Commentary: Providing support to promote future school leaders from within

Commentary: Providing support to promote future school leaders from within

The Westerly Sun


I firmly believe that, as often as possible, education decisions should be made as close to the student as possible. We need to give principals and teachers more opportunities and flexibility to meet the needs of their students, because they know their kids best. And we need to hold ourselves accountable for results.

There’s a quote from former President Bill Clinton that I refer to often. He said, “There is nothing wrong with America that cannot be cured with what is right in America.”
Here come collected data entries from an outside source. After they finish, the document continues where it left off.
(** Only the header of the submission is read, and whether its prompt is plain. *)
Section header.
Context (p q : ProviderSubmission) (now : string).
Record same_header : Prop := {
  sh_kind : ps_source_kind p = ps_source_kind q;
  sh_provider : ps_provider p = ps_provider q;
  sh_agent : ps_agent_name p = ps_agent_name q;
  sh_job : ps_job_id p = ps_job_id q;
  sh_no_wrap : rt_get "no_wrap" (ps_runtime_state p) = rt_get "no_wrap" (ps_runtime_state q)
}.
Context (Hpq : same_header).
Lemma emit_header kind payload s : emit p kind now payload s = emit q kind now payload s.
Proof using Hpq. destruct Hpq as [K1 K2 K3 K4 _]. unfold emit, build_item. by rewrite K1, K2, K3, K4. Qed.
Lemma entry_header e s : process_entry p now e s = process_entry q now e s.
Proof using Hpq.
  unfold process_entry, handle_user_entry, handle_assistant_entry, handle_terminal_entry, append_task_complete_item,
    append_turn_aborted_item.
  destruct (update_binding_refs e s) as [s0|]; [|done]. cbn [mbind result_bind].
  destruct (stripped_at "role" e) as [r|]; [|done]. cbn [mbind result_bind].
  destruct (lower r =ˢ "user"); [destruct (py_str_or_empty _); [cbn [mbind result_bind]; by rewrite emit_header|done]|].
  destruct (negb _); [done|]. destruct (lower r =ˢ "assistant").
  - destruct (is_duplicate_assistant_entry e s0) as [[b g]|]; [|done]. cbn [mbind result_bind fst snd]. destruct b; [done|].
    destruct (py_str_or_empty _); [|done]. cbn [mbind result_bind]. destruct (strip _ =ˢ ""); [done|].
    destruct (stripped_at "phase" e); [|done]. cbn [mbind result_bind]. by rewrite emit_header.
  - destruct (terminal_payload_type e) as [t|]; [|done]. cbn [mbind result_bind].
    destruct (t =ˢ _); [destruct (stripped_at _ e); [cbn [mbind result_bind]; by rewrite emit_header|done]|].
    destruct (t =ˢ _); [|done]. destruct (py_str _); [|done]. cbn [mbind result_bind].
    destruct (stripped_at _ e); [cbn [mbind result_bind]; by rewrite emit_header|done].
Qed.
Lemma follow_header reads s : follow p now reads s = follow q now reads s.
Proof using Hpq.
  revert s. induction reads as [|[path|e] reads IH]; intros s; cbn [follow]; [done| |].
  - unfold apply_session_rotation. rewrite (sh_no_wrap Hpq), emit_header. destruct (_ || _); [apply IH|].
    destruct (emit _ _ _ _ _); [apply IH|done].
  - rewrite entry_header. destruct (process_entry _ _ _ _) as [s'|]; [|done]. cbn [mbind result_bind].
    destruct (po_reached_terminal s'); [done|apply IH].
Qed.
End header.

(** The anchor stays. *)
Lemma emit_anchor p kind now payload s s' : emit p kind now payload s = Ok s' → po_request_anchor s' = po_request_anchor s.
Proof. unfold emit. destruct (build_item _ _ _ _ _); [|done]. by intros [= <-]. Qed.
Lemma duplicate_anchor e s r : is_duplicate_assistant_entry e s = Ok r → po_request_anchor r.2 = po_request_anchor s.
Proof.
  unfold is_duplicate_assistant_entry. intros H. apply result_bind_Ok_inv in H as (g & _ & H). injection H as <-.
  by destruct (g =ˢ ""), (g =ˢ po_last_assistant_signature s).
Qed.
Ltac anchor_kept :=
  repeat match goal with
  | H : (_ ≫= _) = Ok _ |- _ => apply result_bind_Ok_inv in H as (? & ? & H)
  | H : emit _ _ _ _ _ = Ok _ |- _ => apply emit_anchor in H; cbn in H
  | H : is_duplicate_assistant_entry _ _ = Ok _ |- _ => apply duplicate_anchor in H
  | H : mret _ = Ok _ |- _ => unfold mret, result_ret in H; injection H as <-
  | H : Ok _ = Ok _ |- _ => injection H as <-
  | H : (if ?b then _ else _) = Ok _ |- _ => destruct b
  end; cbn in *; try congruence.
Lemma terminal_anchor p e now s s' : handle_terminal_entry p e now s = Ok s' → po_request_anchor s' = po_request_anchor s.
Proof.
  unfold handle_terminal_entry, append_task_complete_item, append_turn_aborted_item. intros H.
  anchor_kept; destruct (_ =ˢ _) in *; cbn in *; congruence.
Qed.
Lemma entry_anchor p now e s s' : process_entry p now e s = Ok s' → po_request_anchor s' = po_request_anchor s.
Proof.
  unfold process_entry. intros (s0 & H0 & H)%result_bind_Ok_inv.
  assert (po_request_anchor s0 = po_request_anchor s) as <- by (unfold update_binding_refs in H0; anchor_kept; done). clear H0.
  apply result_bind_Ok_inv in H as (r & _ & H). destruct (lower r =ˢ "user").
  { unfold handle_user_entry in H. anchor_kept. }
  destruct (negb _); [by injection H as <-|]. destruct (lower r =ˢ "assistant"); [|by eapply terminal_anchor].
  unfold handle_assistant_entry in H. anchor_kept.
Qed.
Lemma follow_anchor p now reads s s' : follow p now reads s = Ok s' → po_request_anchor s' = po_request_anchor s.
Proof.
  revert s. induction reads as [|[path|e] reads IH]; intros s; cbn [follow]; intros H.
  - by injection H as <-.
  - apply result_bind_Ok_inv in H as (s1 & H1 & H). rewrite (IH _ H). unfold apply_session_rotation in H1. anchor_kept.
  - apply result_bind_Ok_inv in H as (s1 & H1 & H). apply entry_anchor in H1.
    destruct (po_reached_terminal s1); [by injection H as <-|]. by rewrite (IH _ H).
Qed.

(** ** The state between two polls *)
Lemma lookup_update_same {A} k (v : A) l d :
  NoDup l.*1 → (k, v) ∈ l → od_lookup k (od_update l d) = Some v.
Proof.
  unfold od_update. revert d. induction l as [|[k' v'] l IH]; intros d Hn Hin; [by apply elem_of_nil in Hin|].
  cbn in Hn. apply NoDup_cons in Hn as [Hk Hn]. cbn [foldl fst snd]. apply elem_of_cons in Hin as [[= <- <-]|Hin]; [|by apply IH].
  assert (∀ d, k ∉ l.*1 → od_lookup k (foldl (λ d kv, od_set kv.1 kv.2 d) d l) = od_lookup k d) as Hl.
  { clear. induction l as [|[k2 v2] l IH]; intros d Hk; [done|]. cbn in *. rewrite not_elem_of_cons in Hk. destruct Hk as [H1 H2].
    rewrite IH by done. by apply od_lookup_set_ne. }
  rewrite Hl by done. apply od_lookup_set.
Qed.
Lemma lookup_update_other {A} k (l d : list (string * A)) : k ∉ l.*1 → od_lookup k (od_update l d) = od_lookup k d.
Proof.
  unfold od_update. revert d. induction l as [|[k2 v2] l IH]; intros d Hk; [done|]. cbn in *.
  rewrite not_elem_of_cons in Hk. destruct Hk as [H1 H2]. rewrite IH by done. by apply od_lookup_set_ne.
Qed.
Lemma text_at_str k t d : rt_get k d = RStr t → rt_text_at k d = Ok t.
Proof. intros Hk. unfold rt_text_at, rt_text, rt_or. rewrite Hk. cbn. by destruct t. Qed.
Ltac listed := apply elem_of_cons; first [left; reflexivity | right; listed].
Section between.
Context (p : ProviderSubmission) (state : rtdict) (s : CodexPollState).
Abbreviation polled := (polled_submission p state s).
That sentiment is relevant to education and so much more, in our state and beyond. I have no doubt that we already have the talent, passion, and vision we need to tackle the challenges we face in the classroom. There is nothing wrong in education that cannot be cured with what is right in education.

But to tap into our best talent, and ensure a strong and diverse talent pipeline in the future, we need to invest in educators and give them the support and professional learning opportunities they need to step into instructional leadership roles.

Last year, we provided grants to help develop school-based shared leadership, and launched the Learning Champions initiative to bring educators out of the classroom to develop competency-based learning solutions that enhance curriculum and ensure rigor.

We’re working on curriculum development with the Council of Chief State School Officers (CCSSO), as well, and have experienced educators serving as induction coaches for their colleagues who are new to the field.

Earlier this month, we welcomed our inaugural cohort of the LeadRI Partnership executive leadership program, made possible with the support of industry executives at the Partnership for Rhode Island.

This important work will continue to be a priority in the year ahead because we know that school and district leadership has a tremendous impact on outcomes. Education leaders can set the tone for students, for teachers, and for a community.

We’re going to provide the investment and support necessary for those leaders to foster innovative, successful, joyful school communities across our state.

Ken Wagner is the Rhode Island Commissioner of Education.